Provided material:
——
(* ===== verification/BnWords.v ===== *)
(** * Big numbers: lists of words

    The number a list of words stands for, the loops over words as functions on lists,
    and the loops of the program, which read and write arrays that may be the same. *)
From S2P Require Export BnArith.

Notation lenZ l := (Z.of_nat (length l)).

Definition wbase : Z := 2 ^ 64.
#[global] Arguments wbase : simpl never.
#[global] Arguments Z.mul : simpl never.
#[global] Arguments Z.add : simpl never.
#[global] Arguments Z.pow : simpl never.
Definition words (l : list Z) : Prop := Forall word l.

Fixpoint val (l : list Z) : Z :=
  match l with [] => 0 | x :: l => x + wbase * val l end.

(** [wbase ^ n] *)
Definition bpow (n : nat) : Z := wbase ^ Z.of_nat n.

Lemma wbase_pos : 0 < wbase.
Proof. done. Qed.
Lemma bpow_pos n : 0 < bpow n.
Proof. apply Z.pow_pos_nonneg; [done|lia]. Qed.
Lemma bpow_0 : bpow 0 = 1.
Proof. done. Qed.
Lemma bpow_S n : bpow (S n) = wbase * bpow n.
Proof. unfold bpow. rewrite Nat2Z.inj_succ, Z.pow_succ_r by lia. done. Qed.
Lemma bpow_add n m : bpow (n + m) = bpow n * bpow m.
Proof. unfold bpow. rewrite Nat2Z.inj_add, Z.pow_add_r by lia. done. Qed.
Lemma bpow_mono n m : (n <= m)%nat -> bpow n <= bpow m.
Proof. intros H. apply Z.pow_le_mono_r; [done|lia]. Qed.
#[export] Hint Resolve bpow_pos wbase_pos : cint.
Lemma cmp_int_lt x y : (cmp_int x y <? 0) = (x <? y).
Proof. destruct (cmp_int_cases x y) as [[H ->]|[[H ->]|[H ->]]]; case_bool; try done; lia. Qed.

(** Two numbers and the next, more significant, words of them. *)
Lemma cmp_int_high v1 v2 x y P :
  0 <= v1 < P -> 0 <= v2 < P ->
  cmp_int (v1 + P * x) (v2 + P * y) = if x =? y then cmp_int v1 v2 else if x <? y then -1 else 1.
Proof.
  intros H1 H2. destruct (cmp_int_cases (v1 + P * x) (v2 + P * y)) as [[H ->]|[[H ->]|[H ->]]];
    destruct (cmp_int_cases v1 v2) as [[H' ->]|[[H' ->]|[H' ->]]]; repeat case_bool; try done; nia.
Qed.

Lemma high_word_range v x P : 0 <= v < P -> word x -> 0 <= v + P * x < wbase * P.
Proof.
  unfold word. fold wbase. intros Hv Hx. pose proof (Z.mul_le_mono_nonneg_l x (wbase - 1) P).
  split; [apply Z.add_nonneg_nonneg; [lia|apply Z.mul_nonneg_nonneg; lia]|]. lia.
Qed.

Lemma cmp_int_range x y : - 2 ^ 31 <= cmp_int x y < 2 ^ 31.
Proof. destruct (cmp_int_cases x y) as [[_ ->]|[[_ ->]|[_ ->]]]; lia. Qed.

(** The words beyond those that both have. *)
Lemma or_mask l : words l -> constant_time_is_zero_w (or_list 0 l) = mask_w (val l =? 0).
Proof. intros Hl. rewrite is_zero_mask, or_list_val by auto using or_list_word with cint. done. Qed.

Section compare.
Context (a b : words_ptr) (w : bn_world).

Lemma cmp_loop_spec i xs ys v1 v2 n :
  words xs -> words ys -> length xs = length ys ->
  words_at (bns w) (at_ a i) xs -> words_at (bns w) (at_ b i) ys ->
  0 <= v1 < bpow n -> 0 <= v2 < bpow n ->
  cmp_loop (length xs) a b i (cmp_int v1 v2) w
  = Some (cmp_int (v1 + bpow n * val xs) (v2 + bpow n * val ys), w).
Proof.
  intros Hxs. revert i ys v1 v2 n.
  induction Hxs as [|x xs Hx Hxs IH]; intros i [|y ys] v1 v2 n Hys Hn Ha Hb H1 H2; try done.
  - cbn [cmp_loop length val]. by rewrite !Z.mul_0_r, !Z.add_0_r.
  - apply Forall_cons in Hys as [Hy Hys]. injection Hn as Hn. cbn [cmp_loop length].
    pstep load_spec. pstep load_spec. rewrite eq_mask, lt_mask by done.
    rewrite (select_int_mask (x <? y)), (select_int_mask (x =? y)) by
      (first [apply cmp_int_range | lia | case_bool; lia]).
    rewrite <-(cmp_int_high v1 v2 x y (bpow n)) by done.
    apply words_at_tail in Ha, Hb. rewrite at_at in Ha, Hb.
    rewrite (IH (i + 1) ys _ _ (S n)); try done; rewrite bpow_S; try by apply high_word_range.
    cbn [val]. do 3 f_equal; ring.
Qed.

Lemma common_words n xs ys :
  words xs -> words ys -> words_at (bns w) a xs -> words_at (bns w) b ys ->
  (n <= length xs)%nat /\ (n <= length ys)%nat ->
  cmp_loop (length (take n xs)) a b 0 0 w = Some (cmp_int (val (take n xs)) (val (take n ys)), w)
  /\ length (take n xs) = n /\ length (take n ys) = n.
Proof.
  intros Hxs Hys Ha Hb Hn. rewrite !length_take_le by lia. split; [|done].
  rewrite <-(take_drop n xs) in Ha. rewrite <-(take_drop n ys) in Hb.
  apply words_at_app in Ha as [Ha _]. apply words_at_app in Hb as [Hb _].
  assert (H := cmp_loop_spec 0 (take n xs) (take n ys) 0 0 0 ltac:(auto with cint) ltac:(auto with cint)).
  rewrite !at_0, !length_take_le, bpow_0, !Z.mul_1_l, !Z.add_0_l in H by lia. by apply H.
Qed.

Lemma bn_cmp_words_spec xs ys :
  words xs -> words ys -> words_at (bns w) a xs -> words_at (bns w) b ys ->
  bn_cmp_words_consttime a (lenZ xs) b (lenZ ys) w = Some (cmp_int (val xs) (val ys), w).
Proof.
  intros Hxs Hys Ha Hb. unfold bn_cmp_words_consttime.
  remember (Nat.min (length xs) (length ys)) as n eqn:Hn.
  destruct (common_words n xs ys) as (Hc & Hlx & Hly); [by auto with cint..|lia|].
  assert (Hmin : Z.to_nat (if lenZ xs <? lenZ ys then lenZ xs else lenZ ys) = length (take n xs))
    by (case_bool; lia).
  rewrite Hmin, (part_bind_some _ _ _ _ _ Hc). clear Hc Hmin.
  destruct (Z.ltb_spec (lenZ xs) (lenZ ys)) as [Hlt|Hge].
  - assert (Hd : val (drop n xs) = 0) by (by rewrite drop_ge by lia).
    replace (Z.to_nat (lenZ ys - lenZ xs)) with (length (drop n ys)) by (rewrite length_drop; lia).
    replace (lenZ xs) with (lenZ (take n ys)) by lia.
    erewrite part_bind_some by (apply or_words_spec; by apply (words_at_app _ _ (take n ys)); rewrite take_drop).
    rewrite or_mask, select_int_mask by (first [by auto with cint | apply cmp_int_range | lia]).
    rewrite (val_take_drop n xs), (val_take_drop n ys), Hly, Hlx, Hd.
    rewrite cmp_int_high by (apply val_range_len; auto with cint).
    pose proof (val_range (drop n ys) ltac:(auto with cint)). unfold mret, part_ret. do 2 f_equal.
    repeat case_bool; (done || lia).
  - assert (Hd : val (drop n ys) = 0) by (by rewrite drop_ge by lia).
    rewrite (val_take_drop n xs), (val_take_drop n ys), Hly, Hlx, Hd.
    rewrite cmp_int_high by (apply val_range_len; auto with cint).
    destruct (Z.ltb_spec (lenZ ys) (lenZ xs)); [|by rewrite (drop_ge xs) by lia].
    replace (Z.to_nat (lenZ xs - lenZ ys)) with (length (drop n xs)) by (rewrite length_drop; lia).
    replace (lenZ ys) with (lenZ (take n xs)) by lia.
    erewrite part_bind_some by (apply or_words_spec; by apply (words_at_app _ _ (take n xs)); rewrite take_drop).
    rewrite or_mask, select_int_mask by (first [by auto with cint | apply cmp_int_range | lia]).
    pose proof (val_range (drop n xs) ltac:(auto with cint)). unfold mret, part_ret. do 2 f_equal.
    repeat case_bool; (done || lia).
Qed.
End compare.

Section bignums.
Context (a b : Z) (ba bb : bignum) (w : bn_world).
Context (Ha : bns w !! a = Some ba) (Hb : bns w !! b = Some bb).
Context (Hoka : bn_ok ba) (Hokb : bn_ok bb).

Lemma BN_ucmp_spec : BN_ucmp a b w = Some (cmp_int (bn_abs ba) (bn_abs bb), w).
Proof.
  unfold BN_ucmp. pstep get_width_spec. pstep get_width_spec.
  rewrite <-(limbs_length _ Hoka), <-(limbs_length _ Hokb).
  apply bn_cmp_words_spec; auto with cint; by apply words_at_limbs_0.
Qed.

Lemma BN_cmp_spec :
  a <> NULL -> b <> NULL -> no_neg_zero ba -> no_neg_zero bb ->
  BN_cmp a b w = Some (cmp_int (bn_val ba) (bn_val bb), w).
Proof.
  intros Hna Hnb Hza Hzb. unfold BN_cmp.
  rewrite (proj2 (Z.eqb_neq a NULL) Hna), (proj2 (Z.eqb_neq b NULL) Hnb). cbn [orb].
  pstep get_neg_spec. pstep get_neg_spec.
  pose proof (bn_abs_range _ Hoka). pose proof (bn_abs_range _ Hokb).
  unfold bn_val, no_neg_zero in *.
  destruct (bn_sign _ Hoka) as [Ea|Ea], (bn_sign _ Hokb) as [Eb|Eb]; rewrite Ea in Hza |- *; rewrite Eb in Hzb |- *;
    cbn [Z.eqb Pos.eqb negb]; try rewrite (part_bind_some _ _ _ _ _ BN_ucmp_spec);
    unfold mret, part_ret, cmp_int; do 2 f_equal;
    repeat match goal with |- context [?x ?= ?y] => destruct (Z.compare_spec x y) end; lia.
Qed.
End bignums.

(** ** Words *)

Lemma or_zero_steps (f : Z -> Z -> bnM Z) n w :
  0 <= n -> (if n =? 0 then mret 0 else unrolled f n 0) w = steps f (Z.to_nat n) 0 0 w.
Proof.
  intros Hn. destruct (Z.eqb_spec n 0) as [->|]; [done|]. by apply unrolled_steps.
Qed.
——
The reply should hold only the lines from the beginning of the listing to the line with "#[export] Hint Resolve", both ends included, unchanged.

Written answer:
(* ===== verification/BnWords.v ===== *)
(** * Big numbers: lists of words

    The number a list of words stands for, the loops over words as functions on lists,
    and the loops of the program, which read and write arrays that may be the same. *)
From S2P Require Export BnArith.

Notation lenZ l := (Z.of_nat (length l)).

Definition wbase : Z := 2 ^ 64.
#[global] Arguments wbase : simpl never.
#[global] Arguments Z.mul : simpl never.
#[global] Arguments Z.add : simpl never.
#[global] Arguments Z.pow : simpl never.
Definition words (l : list Z) : Prop := Forall word l.

Fixpoint val (l : list Z) : Z :=
  match l with [] => 0 | x :: l => x + wbase * val l end.

(** [wbase ^ n] *)
Definition bpow (n : nat) : Z := wbase ^ Z.of_nat n.

Lemma wbase_pos : 0 < wbase.
Proof. done. Qed.
Lemma bpow_pos n : 0 < bpow n.
Proof. apply Z.pow_pos_nonneg; [done|lia]. Qed.
Lemma bpow_0 : bpow 0 = 1.
Proof. done. Qed.
Lemma bpow_S n : bpow (S n) = wbase * bpow n.
Proof. unfold bpow. rewrite Nat2Z.inj_succ, Z.pow_succ_r by lia. done. Qed.
Lemma bpow_add n m : bpow (n + m) = bpow n * bpow m.
Proof. unfold bpow. rewrite Nat2Z.inj_add, Z.pow_add_r by lia. done. Qed.
Lemma bpow_mono n m : (n <= m)%nat -> bpow n <= bpow m.
Proof. intros H. apply Z.pow_le_mono_r; [done|lia]. Qed.
#[export] Hint Resolve bpow_pos wbase_pos : cint.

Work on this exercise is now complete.